▶ WHAT NEEDS TO BE DONE
Please reproduce exactly the line that contains "match k with" and every line after it through the end of the records below, adding nothing else.

Records from a collection:
(* ===== verification/Columns.v ===== *)
(** * Column types and values (src/src/schema.cpp, include/chunkdb/schema.hpp)

    What one block holds: the types of columns, their values, the encoding of
    a value in a chunk, and the conversion of values when a column's type
    changes.  [__int128] numbers are integers without a bound: every number
    of an integer column lies far inside its range. *)
From stdpp Require Import prelude strings.
From Stdlib Require Import ZArith Lia.
From S2P Require Import Prelude Bits Utf8 Floats.

#[local] Open Scope Z_scope.

Module Columns.
Import Utf8 Floats.

Inductive ColumnKind :=
  kUnsigned | kSigned | kBool | kFloat32 | kFloat64 | kBits | kText | kBytes.
#[global] Instance ColumnKind_eq_dec : EqDecision ColumnKind.
Proof. solve_decision. Defined.

(** The enumerators' values. *)
Definition kind_code (k : ColumnKind) : Z :=
  match k with
  | kUnsigned => 1 | kSigned => 2 | kBool => 3 | kFloat32 => 4
  | kFloat64 => 5 | kBits => 6 | kText => 7 | kBytes => 8
  end.

Record ColumnType := { kind : ColumnKind; size : Z }.
#[global] Instance ColumnType_eq_dec : EqDecision ColumnType.
Proof. solve_decision. Defined.

Definition kMaxColumnsPerTable : Z := 1024.
Definition kMaxColumnNameBytes : Z := 63.
Definition kMaxFixedBitsPerBlock : Z := 65535.
Definition kMaxVariableValueBytes : Z := 16 * 1024 * 1024.
Definition kMaxSchemaVersions : Z := 65535.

▶ ANSWER BOX
  match k with
  | kUnsigned => 1 | kSigned => 2 | kBool => 3 | kFloat32 => 4
  | kFloat64 => 5 | kBits => 6 | kText => 7 | kBytes => 8
  end.

Record ColumnType := { kind : ColumnKind; size : Z }.
#[global] Instance ColumnType_eq_dec : EqDecision ColumnType.
Proof. solve_decision. Defined.

Definition kMaxColumnsPerTable : Z := 1024.
Definition kMaxColumnNameBytes : Z := 63.
Definition kMaxFixedBitsPerBlock : Z := 65535.
Definition kMaxVariableValueBytes : Z := 16 * 1024 * 1024.
Definition kMaxSchemaVersions : Z := 65535.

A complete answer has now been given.